The jackass penguin, also known as the Cape penguin, is a flightless bird native to southern African waters. This penguin lives at sea – its body streamlined, with wings stiffened into flat flippers. Adults may weigh over 3 kilos and stand 70 cm tall.

This penguin is called a jackass for the sound of the calls it makes: a loud, wheezing bray that sounds like a donkey in distress. Several related penguin species native to South America have selfsame calls.

Researchers found that jackass penguin calls have sonic elements which follow the same linguistic patterns found in human languages. The key principle is communication efficiency via compression: the most common expressions being short. “If you have compression in the communication system it is more efficient,” said British life scientist Stuart Semple.

“Information compression is a general principle of human language: the most frequent words are shorter in length (Zipf’s law of brevity) and the duration of constituents decreases as the size of the linguistic construct increases (Menzerath–Altmann law). Vocal sequences of non-human primates have been shown to conform to both these laws, suggesting information compression might be a general principle,” reported Italian biologist Livio Favaro et al after studying jackass penguin talk.

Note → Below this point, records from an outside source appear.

(** Lines 377-451: everything before the loop over the q-points.  The
    result is the loop's context, the cached [force_constants_asr] and
    the warnings given so far. *)
Definition prepare (self : interpolation_data) (o : options)
  : result (loop_context * option (list (list (list Qc))) * list warning) :=
  let c := crys self in
  let n := n_ions c in
  (* lines 378-383 *)
  fa <- match opt_asr o, force_constants_asr self with
        | Some realspace, None =>
            r <- enforce_realspace_asr (eigh_real lib) c ;;
            Ok (fst r, Some (fst r), snd r)
        | Some realspace, Some fc => Ok (fc, Some fc, [])
        | _, cached => Ok (force_constants c, cached, [])
        end ;;
  let '(fc, fc_asr, warned) := fa in
  (* lines 385-391 *)
  let dipole_on :=
    opt_dipole o && is_some (born self) && is_some (dielectric self) in
  let splitting_on := opt_splitting o && dipole_on in
  ew <- match dipole_on, eta self, born self, dielectric self with
        | true, None, Some b, Some d =>
            e <- dipole_correction_init (np_exp_j lib) (np_sqrt lib)
                   (np_exp lib) (erfc lib) (np_power lib)
                   (reciprocal_lattice lib) c b d ;;
            Ok (Some e)
        | _, cached, _, _ => Ok cached
        end ;;
  (* lines 408-424 *)
  let lim := 2%Z in
  let sc_image_r := image_candidates lim in
  let unique_sc := unique_axes (sc_offsets (sc_matrix c) sc_image_r) in
  let unique_cell := unique_axes (cell_origins c) in
  (* lines 427-432 *)
  img <- match images self with
         | Some i => Ok i
         | None => calculate_supercell_images c lim
         end ;;
  (* lines 434-443 *)
  let fc_img_weighted :=
    fc_image_weighting (uninit lib) n fc (n_sc_images img) in
  let weighting := dyn_mat_weighting (np_sqrt lib) n (ion_mass c) in
  let x0 := mkCtx c (born self) (dielectric self) ew img fc_img_weighted
                  weighting unique_sc unique_cell None
                  (opt_precondition o) dipole_on splitting_on in
  (* lines 445-451 *)
  gamma <- match opt_asr o with
           | Some reciprocal =>
               g <- dipole_corrected x0 [0; 0; 0] ;; Ok (Some g)
           | _ => Ok None
           end ;;
  Ok (mkCtx c (born self) (dielectric self) ew img fc_img_weighted
            weighting unique_sc unique_cell gamma
            (opt_precondition o) dipole_on splitting_on,
      fc_asr, warned).

(** Lines 453-514: the loop over the q-points. *)
Definition initial_state (n n_q : nat) : loop_state :=
  mkLoop (cidentity (3 * n))
         (repeat (czeros (3 * n)) n_q)
         (repeat (repeat 0 (3 * n)) n_q)
         (repeat (repeat (repeat (repeat C0 3) n) (3 * n)) n_q)
         [] [] [].

Definition run_loop (x : loop_context) (new_qpts : list (list Qc))
    (warned : list warning) : result (loop_state * list warning) :=
  let n_q := List.length new_qpts in
  foldM (loop_body x new_qpts) (seq 0 n_q)
        (initial_state (n_ions (x_crystal x)) n_q, warned).

Definition calculate_fine_phonons (self : interpolation_data)
    (new_qpts : list (list Qc)) (o : options)
  : result (interpolation_data * (list (list Qc)
                                  * list (list (list (list C))))
            * list warning) :=
  prepared <- prepare self o ;;
  let '(x, fc_asr, warned) := prepared in
  looped <- run_loop x new_qpts warned ;;
  let (st, warned) := looped in
  (* lines 516-531 *)
  let n_q := List.length new_qpts in
  let out_freqs := map (map (hartree_to lib (freqs_units self))) (l_freqs st) in
  let out_split :=
    map (map (hartree_to lib (split_freqs_units self))) (l_split_freqs st) in
  let cached := mkData (crys self) (born self) (dielectric self) fc_asr
                       (x_ewald x) (Some (x_images x)) (l_dyn_mats st) in
  self' <-
    (if opt_set_attrs o then
       if Nat.eqb n_q 0 then Raise ZeroDivisionError
       else Ok (cached (opt_asr o) (x_dipole x) n_q new_qpts
                  (repeat (1 / QcZ (Z.of_nat n_q)) n_q)
                  out_freqs (freqs_units self) (l_eigenvecs st)
                  (l_split_i st) out_split (split_freqs_units self)
                  (l_split_eigenvecs st))
     else Ok (cached (asr self) (dipole self) (n_qpts self)
                (qpts self) (weights self) (freqs self) (freqs_units self)
                (eigenvecs self) (split_i self) (split_freqs self)
                (split_freqs_units self) (split_eigenvecs self))) ;;
  Ok (self', (out_freqs, l_eigenvecs st), warned).

End Engine.

(** ** Concrete inputs

    Stand-ins for the numerical library, exact where the examples need
    them, and two small crystals. *)

(** A point of the unit circle for every angle, the right one at [0]. *)
Definition circle_point (x : Qc) : C :=
  let t := x / QcZ 2 in
  mkC ((1 - t * t) / (1 + t * t)) (QcZ 2 * t / (1 + t * t)).

(** The square root of a fraction of two squares. *)
Definition sqrt_of_square (x : Qc) : Qc :=
  Q2Qc (Qmake (Z.sqrt (Qnum x)) (Pos.sqrt (Qden x))).

(** A solver that reads the diagonal: right for diagonal matrices whose
    diagonal ascends. *)
Definition diagonal_solver (m : cmatrix) : result (list Qc * cmatrix) :=
  Ok (map (fun i => Re (cat2 m i i)) (seq 0 (List.length m)),
      cidentity (List.length m)).

Definition failing_solver (m : cmatrix) : result (list Qc * cmatrix) :=
  Raise LinAlgError.

Definition zheev_with (info : Z) (m : cmatrix) : list Qc * cmatrix * Z :=
  (map (fun i => Re (cat2 m i i)) (seq 0 (List.length m)),
   cidentity (List.length m), info).

Definition real_diagonal_solver (m : list (list Qc))
  : result (list Qc * list (list Qc)) :=
  Ok (map (fun i => at2 m i i) (seq 0 (List.length m)),
      map (fun i => map (fun j => if Nat.eqb i j then 1 else 0)
                        (seq 0 (List.length m))) (seq 0 (List.length m))).

Definition frac (n d : Z) : Qc := Q2Qc (Qmake n (Z.to_pos d)).

Definition eye3 : list (list Qc) :=
  [[1; 0; 0]; [0; 1; 0]; [0; 0; 1]].

(** One ion in a cubic cell, one cell in the supercell. *)
Definition cubic_cell (fc : list (list Qc)) : crystal :=
  mkCrystal 1 eye3 [[0; 0; 0]] [1] 1
            [[1; 0; 0]; [0; 1; 0]; [0; 0; 1]]%Z [[0; 0; 0]]%Z [fc].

From the mid-1930s, American linguist George Kingsley Zipf (1902–1950) popularized the idea that the more frequently a word is used, the shorter that word tends to be. French stenographer Jean-Baptiste Estoup (1868–1950) and German physicist Felix Auerbach (1856–1933) had noted the same phenomenon a couple of decades earlier.

The Menzerath–Altmann law is named after linguists Paul Menzerath and Gabriel Altmann (1931–), who noticed in ~1980 that the longer a common communication construct (sequence) is, the smaller its constituents tend to be. For example, the longer a sentence – in terms of number of clauses – the shorter the clauses (in number of words).

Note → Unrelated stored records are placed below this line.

Lemma mapIndex_repr (s : State W) (e : VtnsAddr) (d : VtnsAddrData) (k : string) :
  repr (maps s) e d ->
  mapIndex (vNamedPortMap e) k s =
    Ret (default 0 (dNamedPortMap d ≫= (fun g => g !! k))) s.
Proof.
  intros (_ & _ & _ & Hmap). unfold mapIndex.
  destruct (vNamedPortMap e) as [r|], (dNamedPortMap d) as [g|]; try done.
  by rewrite Hmap.
Qed.

(** The comparison the scan makes at an entry of this tablet. *)
Lemma scanEntries_found (s : State W) (t : TabletInfo) (e : VtnsAddr)
    (d : VtnsAddrData) (rest : list VtnsAddr) :
  mutex (agent s) = false ->
  _tablet (agent s) = Some t ->
  repr (maps s) e d ->
  dUid d = Uid (TabletOf t) ->
  scanEntries (e :: rest) s =
    (if stale d (TabletOf t) then
       t <- TabletDeref;;
       hp <- splitHostPort (Addr (TabletOf t));;
       let '(host, port) := hp in
       mapAssign (vNamedPortMap e) "_vtocc" port;;
       t <- TabletDeref;;
       hp <- splitHostPort (MysqlAddr (TabletOf t));;
       let '(host, port) := hp in
       mapAssign (vNamedPortMap e) "_mysql" port;;
       ret true
     else ret true) s.
Proof.
  intros Hm Ht Hre Hd. pose proof Hre as (Hu & Hh & _ & _).
  cbn [scanEntries]. unfold bind at 1. rewrite (TabletDeref_unlocked s t Hm Ht).
  rewrite Hu, Hd, N.eqb_refl.
  unfold bind at 1. rewrite (mapIndex_repr s e d "_vtocc" Hre).
  unfold bind at 1. rewrite (mapIndex_repr s e d "_mysql" Hre).
  unfold bind at 1. rewrite (TabletDeref_unlocked s t Hm Ht).
  rewrite Hh. fold (named_addr d "_vtocc") (named_addr d "_mysql").
  assert (Hs : (if negb (named_addr d "_vtocc" =? Addr (TabletOf t))%string
                then ret true
                else t0 <- TabletDeref;;
                     ret (negb (named_addr d "_mysql" =? MysqlAddr (TabletOf t0))%string)) s
               = Ret (stale d (TabletOf t)) s).
  { unfold stale.
    destruct (negb (named_addr d "_vtocc" =? Addr (TabletOf t))%string); [done|].
    unfold bind. by rewrite (TabletDeref_unlocked s t Hm Ht). }
  unfold bind at 1. rewrite Hs.
  by destruct (stale d (TabletOf t)).
Qed.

Several simians are known to have efficient communication languages. The penguin study was the first to have looked for this in birds.

Genetic expressions have also been found to follow the Menzerath–Altmann law. As economy appears a conserved principle in evolution, that communication languages are typically efficient is unsurprising.


Ishi Nobu, The Elements of Evolution, BookBaby (2019).

Livio Favaro et al, “Do penguins’ vocal sequences conform to linguistic laws?,” Biology Letters (5 February 2020).

Nicola Davis, “Jackass penguin call shares traits of human speech, scientists say,” The Guardian (5 February 2020).

Alvaro Corral & Isabel Serra, “The brevity law as a scaling law, and a possible origin of Zipf’s law for word frequencies,” arXiv (31 December 2019).

Mingpan Huang et al, “Male gibbon loud morning calls conform to Zipf’s law of brevity and Menzerath’s law: insights into the origin of human language,” Animal Behavior 160: 145-155 (February 2020).

Jaume Baixeries et al, “The parameters of Menzerath-Altmann law in genomes,” arXiv (2010).

Christoforos Nikolaos, “Menzerath–Altmann law in mammalian exons reflects the dynamics of gene structure evolution,” Computational Biology and Chemistry 53a: 134-153 (December 2014).

Ján Mačutek et al, “Menzerath-Altmann law in syntactic dependency structure,” Proceedings of the Fourth International Conference on Dependency Linguistics (2017).